WHAT THE TASK ASKS> Only the lines below starting at the one that contains "directions; only the" and ending at the one that contains "(forall a out, to_v1alpha1" are to be reproduced, exactly and with both ends kept.

GIVEN DATA>
= Beginning of Section =

(* ===== verification/RegistryEndpoint.v ===== *)
(** * The storage of Endpoint objects (pkg/registry/endpoint)

    The strategy, the attributes selectors see and the construction of the store. *)

From stdpp Require Import base gmap list strings.
From S2P Require Import Prelude GoStd KubeTypes ArcTypes Registry.

Local Open Scope string_scope.

Section storage.
Context `{GenericRegistry}.

(** ** strategy.go *)

Definition SelectableFields (obj : Endpoint) : fieldsSet :=
  ObjectMetaFieldsSet (EP_ObjectMeta obj) true.

Definition GetAttrs (obj : runtimeObject) : outcome (labelsSet * fieldsSet) :=
  match obj with
  | AnEndpoint x => Ok (Labels (EP_ObjectMeta x), SelectableFields x)
  | _ => Err (PlainError "given object is not an Endpoint")
  end.

Definition MatchEndpoint (label : labelsSet -> bool) (field : fieldsSet -> bool) :
  SelectionPredicate :=
  mkSelectionPredicate label field GetAttrs.

Definition endpointStrategy (typer : ObjectTyper) (gen : NameGenerator) : Strategy := {|
  typer := typer;
  nameGenerator := gen;
  NamespaceScoped := true;
  PrepareForCreate := fun obj => Ok obj;
  PrepareForUpdate := fun obj old => Ok obj;
  Validate := fun obj => [];
  WarningsOnCreate := fun obj => [];
  AllowCreateOnUpdate := false;
  AllowUnconditionalUpdate := false;
  Canonicalize := fun obj => Ok obj;
  ValidateUpdate := fun obj old => [];
  WarningsOnUpdate := fun obj old => [];
  GetResetFields := [];
|}.

Definition NewStrategy (typer : ObjectTyper) : Strategy :=
  endpointStrategy typer SimpleNameGenerator.

(** ** etcd.go *)

Context `{!StoreCompletion}.

Definition NewREST (scheme : ObjectTyper) (optsGetter : RESTOptionsGetter) : outcome REST :=
  let strategy := NewStrategy scheme in
  let store := {|
    NewFunc := AnEndpoint zeroEndpoint;
    NewListFunc := AnEndpointList (mkEndpointList emptyTypeMeta noListMeta []);
    PredicateFunc := MatchEndpoint;
    DefaultQualifiedResource := Resource "endpoints";
    SingularQualifiedResource := Resource "endpoint";
    CreateStrategy := strategy;
    UpdateStrategy := strategy;
    DeleteStrategy := strategy;
    ResetFieldsStrategy := None;
    TableConvertor := Resource "endpoints";
  |} in
  let? store := CompleteWithOptions store (mkStoreOptions optsGetter GetAttrs) in
  Ok (mkREST store).

End storage.
Definition autoConvert_arc_EndpointSpec_To_v1alpha1_EndpointSpec
  (inp : ArcTypes.EndpointSpec) (out : V1alpha1Types.EndpointSpec) : outcome V1alpha1Types.EndpointSpec :=
  Ok (V1alpha1Types.mkEndpointSpec (ArcTypes.EPSpec_Type inp)
    (ArcTypes.EPSpec_RemoteURL inp) (ArcTypes.EPSpec_SecretRef inp)
    (ArcTypes.EPSpec_Usage inp)).

Definition Convert_arc_EndpointSpec_To_v1alpha1_EndpointSpec :=
  autoConvert_arc_EndpointSpec_To_v1alpha1_EndpointSpec.

(** *** EndpointStatus *)

Definition cast_v1alpha1_EndpointStatus_To_arc (inp : V1alpha1Types.EndpointStatus) : ArcTypes.EndpointStatus :=
  ArcTypes.mkEndpointStatus.

Definition cast_arc_EndpointStatus_To_v1alpha1 (inp : ArcTypes.EndpointStatus) : V1alpha1Types.EndpointStatus :=
  V1alpha1Types.mkEndpointStatus.

Definition autoConvert_v1alpha1_EndpointStatus_To_arc_EndpointStatus
  (inp : V1alpha1Types.EndpointStatus) (out : ArcTypes.EndpointStatus) : outcome ArcTypes.EndpointStatus :=
  Ok out.

Definition Convert_v1alpha1_EndpointStatus_To_arc_EndpointStatus :=
  autoConvert_v1alpha1_EndpointStatus_To_arc_EndpointStatus.

Definition autoConvert_arc_EndpointStatus_To_v1alpha1_EndpointStatus
  (inp : ArcTypes.EndpointStatus) (out : V1alpha1Types.EndpointStatus) : outcome V1alpha1Types.EndpointStatus :=
  Ok out.
(* ===== verification/ConversionScheme.v ===== *)
(** * The registration of the conversions (zz_generated.conversion.go, RegisterConversions)

    [runtime.Scheme] is not part of the repository: it is a class with the two
    operations that matter here, registering a conversion function for a pair of
    types and finding the function of a pair, and their laws.  Its functions take
    values of any type and assert the types they were registered for. *)

From stdpp Require Import base list sets strings.
From S2P Require Import Prelude GoStd KubeTypes V1alpha1Types ArcTypes Conversion.

Local Open Scope string_scope.
Local Open Scope list_scope.

(** ** Values of any type *)

Inductive typeId :=
| TypeV1alpha1 (n : typeName)
| TypeArc (n : typeName).

#[export] Instance typeId_eq_dec : EqDecision typeId.
Proof. solve_decision. Defined.

Inductive object :=
| ObjV1alpha1 (n : typeName) (v : vtype n)
| ObjArc (n : typeName) (a : atype n).

(** The type assertions. *)
Definition as_v1alpha1 (n : typeName) (o : object) : option (vtype n) :=
  match o with
  | ObjV1alpha1 n' v =>
      match decide (n' = n) with
      | left e => Some (eq_rect n' vtype v n e)
      | right _ => None
      end
  | ObjArc _ _ => None
  end.

Definition as_arc (n : typeName) (o : object) : option (atype n) :=
  match o with
  | ObjArc n' a =>
      match decide (n' = n) with
      | left e => Some (eq_rect n' atype a n e)
      | right _ => None
      end
  | ObjV1alpha1 _ _ => None
  end.

Definition convFunc : Type := object -> object -> outcome object.

(** ** The scheme *)

Class Scheme (S : Type) := {
  AddGeneratedConversionFunc : S -> typeId -> typeId -> convFunc -> outcome S;
  converter : S -> typeId -> typeId -> option convFunc;
  Add_total : forall s a b f, exists s', AddGeneratedConversionFunc s a b f = Ok s';
  Add_same : forall s a b f s',
    AddGeneratedConversionFunc s a b f = Ok s' -> converter s' a b = Some f;
  Add_other : forall s a b f s' a' b',
    AddGeneratedConversionFunc s a b f = Ok s' -> (a, b) <> (a', b') ->
    converter s' a' b' = converter s a' b';
}.

(** ** RegisterConversions *)

Definition registration : Type := typeId * typeId * convFunc.

Definition assertion_failed : outcome object := Panic "interface conversion".

Definition to_internal (n : typeName) : registration :=
  (TypeV1alpha1 n, TypeArc n, fun a b =>
     match as_v1alpha1 n a, as_arc n b with
     | Some a, Some b => let? r := to_arc n a b in Ok (ObjArc n r)
     | _, _ => assertion_failed
     end).

Definition to_external (n : typeName) : registration :=
  (TypeArc n, TypeV1alpha1 n, fun a b =>
     match as_arc n a, as_v1alpha1 n b with
     | Some a, Some b => let? r := to_v1alpha1 n a b in Ok (ObjV1alpha1 n r)
     | _, _ => assertion_failed
     end).

Section register.
Context {S : Type} `{Scheme S}.

Fixpoint registerAll (s : S) (l : list registration) : outcome S :=
  match l with
  | [] => Ok s
  | (a, b, f) :: l => let? s := AddGeneratedConversionFunc s a b f in registerAll s l
  end.

Definition RegisterConversions (s : S) : outcome S :=
  registerAll s
   [to_internal TArtifactType; to_external TArtifactType;
    to_internal TArtifactTypeList; to_external TArtifactTypeList;
    to_internal TArtifactTypeRules; to_external TArtifactTypeRules;
    to_internal TArtifactTypeSpec; to_external TArtifactTypeSpec;
    to_internal TArtifactTypeStatus; to_external TArtifactTypeStatus;
    to_internal TArtifactWorkflow; to_external TArtifactWorkflow;
    to_internal TArtifactWorkflowList; to_external TArtifactWorkflowList;
    to_internal TArtifactWorkflowParameter; to_external TArtifactWorkflowParameter;
    to_internal TArtifactWorkflowSpec; to_external TArtifactWorkflowSpec;
    to_internal TArtifactWorkflowStatus; to_external TArtifactWorkflowStatus;
    to_internal TEndpoint; to_external TEndpoint;
    to_internal TEndpointList; to_external TEndpointList;
    to_internal TEndpointSpec; to_external TEndpointSpec;
    to_internal TEndpointStatus; to_external TEndpointStatus;
    to_internal TOrder; to_external TOrder;
    to_internal TOrderArtifact; to_external TOrderArtifact;
    to_internal TOrderArtifactWorkflowStatus; to_external TOrderArtifactWorkflowStatus;
    to_internal TOrderDefaults; to_external TOrderDefaults;
    to_internal TOrderList; to_external TOrderList;
    to_internal TOrderSpec; to_external TOrderSpec;
    to_internal TOrderStatus; to_external TOrderStatus].

(** ** Every conversion is found *)

Lemma registerAll_total s l : exists s', registerAll s l = Ok s'.
Proof.
  revert s. induction l as [|[[a b] f] l IH]; intros s; simpl; [eauto|].
  destruct (Add_total s a b f) as [s' ->]. apply IH.
Qed.

Lemma registerAll_other s l s' a b :
  registerAll s l = Ok s' -> (a, b) ∉ l.*1 -> converter s' a b = converter s a b.
Proof.
  revert s. induction l as [|[[a' b'] f] l IH]; intros s Hs Hno; simpl in *; [congruence|].
  destruct (AddGeneratedConversionFunc s a' b' f) as [s1|e|m] eqn:Hadd; simpl in Hs; try done.
  rewrite (IH s1) by set_solver. eapply Add_other; [done|]. set_solver.
Qed.

(** Among distinct pairs each is found with its function. *)
Lemma registerAll_found s l s' a b f :
  registerAll s l = Ok s' -> NoDup l.*1 -> (a, b, f) ∈ l -> converter s' a b = Some f.
Proof.
  revert s. induction l as [|[[a' b'] f'] l IH]; intros s Hs Hnd Hin; [set_solver|].
  simpl in *. apply NoDup_cons in Hnd as [Hno Hnd].
  destruct (AddGeneratedConversionFunc s a' b' f') as [s1|e|m] eqn:Hadd; simpl in Hs; try done.
  apply elem_of_cons in Hin as [[= -> -> ->]|Hin]; [|by eapply IH].
  rewrite (registerAll_other s1 l s') by done. by eapply Add_same.
Qed.

Lemma RegisterConversions_found s s' n :
  RegisterConversions s = Ok s' ->
  converter s' (TypeV1alpha1 n) (TypeArc n) = Some (to_internal n).2 /\
  converter s' (TypeArc n) (TypeV1alpha1 n) = Some (to_external n).2.
Proof.
  intros Hs. split; eapply registerAll_found; try exact Hs.
  1,3: by apply (bool_decide_unpack _); vm_compute.
  all: apply list_elem_of_In; destruct n; simpl; tauto.
Qed.

Lemma to_internal_apply n v out :
  (to_internal n).2 (ObjV1alpha1 n v) (ObjArc n out) = Ok (ObjArc n (akeep n out (cast_arc n v))).
Proof.
  cbn. rewrite decide_True_pi with (HP := eq_refl). simpl.
  by rewrite to_arc_cast.
Qed.

Lemma to_external_apply n a out :
  (to_external n).2 (ObjArc n a) (ObjV1alpha1 n out)
  = Ok (ObjV1alpha1 n (vkeep n out (cast_v1alpha1 n a))).
Proof.
  cbn. rewrite decide_True_pi with (HP := eq_refl). simpl.
  by rewrite to_v1alpha1_cast.
Qed.

End register.

(** ** A concrete scheme: the registrations, the latest first *)

Fixpoint find_registration (a b : typeId) (l : list registration) : option convFunc :=
  match l with
  | [] => None
  | (a', b', f) :: l =>
      if bool_decide ((a, b) = (a', b')) then Some f else find_registration a b l
  end.

#[export] Program Instance list_scheme : Scheme (list registration) := {|
  AddGeneratedConversionFunc := fun s a b f => Ok ((a, b, f) :: s);
  converter := fun s a b => find_registration a b s;
|}.
Next Obligation. eauto. Qed.
Next Obligation. intros s a b f s' [= <-]. simpl. by rewrite bool_decide_true. Qed.
Next Obligation.
  intros s a b f s' a' b' [= <-] Hne. simpl. by rewrite bool_decide_false.
Qed.

(** ** What the registered conversions promise *)

(** C26: registering the conversions on any scheme succeeds, and for each of the 21
    types the scheme then finds a conversion in both directions; converting a
    versioned value into any internal object, and the result into any versioned object,
    writes the whole value into that object: only its TypeMeta is its own. *)
Theorem registered_roundtrip {S : Type} `{Scheme S} (s : S) (n : typeName) (v : vtype n)
  (out : atype n) (back : vtype n) :
  exists s', RegisterConversions s = Ok s' /\
  exists f g o, converter s' (TypeV1alpha1 n) (TypeArc n) = Some f
    /\ converter s' (TypeArc n) (TypeV1alpha1 n) = Some g
    /\ f (ObjV1alpha1 n v) (ObjArc n out) = Ok o
    /\ g o (ObjV1alpha1 n back) = Ok (ObjV1alpha1 n (vkeep n back v)).
Proof.
  destruct (registerAll_total s _ : exists s', RegisterConversions s = Ok s') as [s' Hs].
  destruct (RegisterConversions_found s s' n Hs) as [Hf Hg].
  exists s'. split; [done|]. do 3 eexists. split_and!; [exact Hf|exact Hg| |].
  - apply to_internal_apply.
  - by rewrite to_external_apply, vkeep_akeep.
Qed.

(** The registrations of the program on an empty scheme, an order converted into empty
    objects. *)
Definition converted_order : V1alpha1Types.Order :=
  V1alpha1Types.mkOrder (mkTypeMeta "Order" "arc.bwi.de/v1alpha1") (newObjectMeta "ns" "o")
    (V1alpha1Types.mkOrderSpec (V1alpha1Types.mkOrderDefaults
       (mkLocalObjectReference "src") (mkLocalObjectReference "dst")) [])
    (V1alpha1Types.mkOrderStatus None).

Definition empty_order : V1alpha1Types.Order :=
  V1alpha1Types.mkOrder emptyTypeMeta (newObjectMeta "" "")
    (V1alpha1Types.mkOrderSpec (V1alpha1Types.mkOrderDefaults
       (mkLocalObjectReference "") (mkLocalObjectReference "")) [])
    (V1alpha1Types.mkOrderStatus None).

Definition empty_internal_order : ArcTypes.Order :=
  ArcTypes.mkOrder emptyTypeMeta (newObjectMeta "" "")
    (ArcTypes.mkOrderSpec (ArcTypes.mkOrderDefaults
       (mkLocalObjectReference "") (mkLocalObjectReference "")) [])
    (ArcTypes.mkOrderStatus None).

Lemma registered_roundtrip_witness : exists s',
  RegisterConversions ([] : list registration) = Ok s' /\
  exists f g o, converter s' (TypeV1alpha1 TOrder) (TypeArc TOrder) = Some f
    /\ converter s' (TypeArc TOrder) (TypeV1alpha1 TOrder) = Some g
    /\ f (ObjV1alpha1 TOrder converted_order) (ObjArc TOrder empty_internal_order) = Ok o
    /\ g o (ObjV1alpha1 TOrder empty_order)
       = Ok (ObjV1alpha1 TOrder (V1alpha1Types.mkOrder emptyTypeMeta
               (V1alpha1Types.Order_ObjectMeta converted_order)
               (V1alpha1Types.Order_Spec converted_order)
               (V1alpha1Types.Order_Status converted_order))).
Proof. exact (registered_roundtrip [] TOrder converted_order empty_internal_order empty_order). Defined.

(** C27: the conversions field by field agree with the reinterpretation of memory
    that is used for the elements of slices and maps, for every type and in both
    directions; only the TypeMeta of the target object is kept. *)
Theorem conversion_agrees_with_cast (n : typeName) :
  (forall v out, to_arc n v out = Ok (akeep n out (cast_arc n v))) /\
  (forall a out, to_v1alpha1 n a out = Ok (vkeep n out (cast_v1alpha1 n a))) /\
  (forall v, cast_v1alpha1 n (cast_arc n v) = v) /\
  (forall a, cast_arc n (cast_v1alpha1 n a) = a).
Proof.
  split_and!; intros; [apply to_arc_cast|apply to_v1alpha1_cast
    |apply cast_v1alpha1_arc|apply cast_arc_v1alpha1].
Qed.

= End of Section =

COMPLETED TASK>
    directions; only the TypeMeta of the target object is kept. *)
Theorem conversion_agrees_with_cast (n : typeName) :
  (forall v out, to_arc n v out = Ok (akeep n out (cast_arc n v))) /\
  (forall a out, to_v1alpha1 n a out = Ok (vkeep n out (cast_v1alpha1 n a))) /\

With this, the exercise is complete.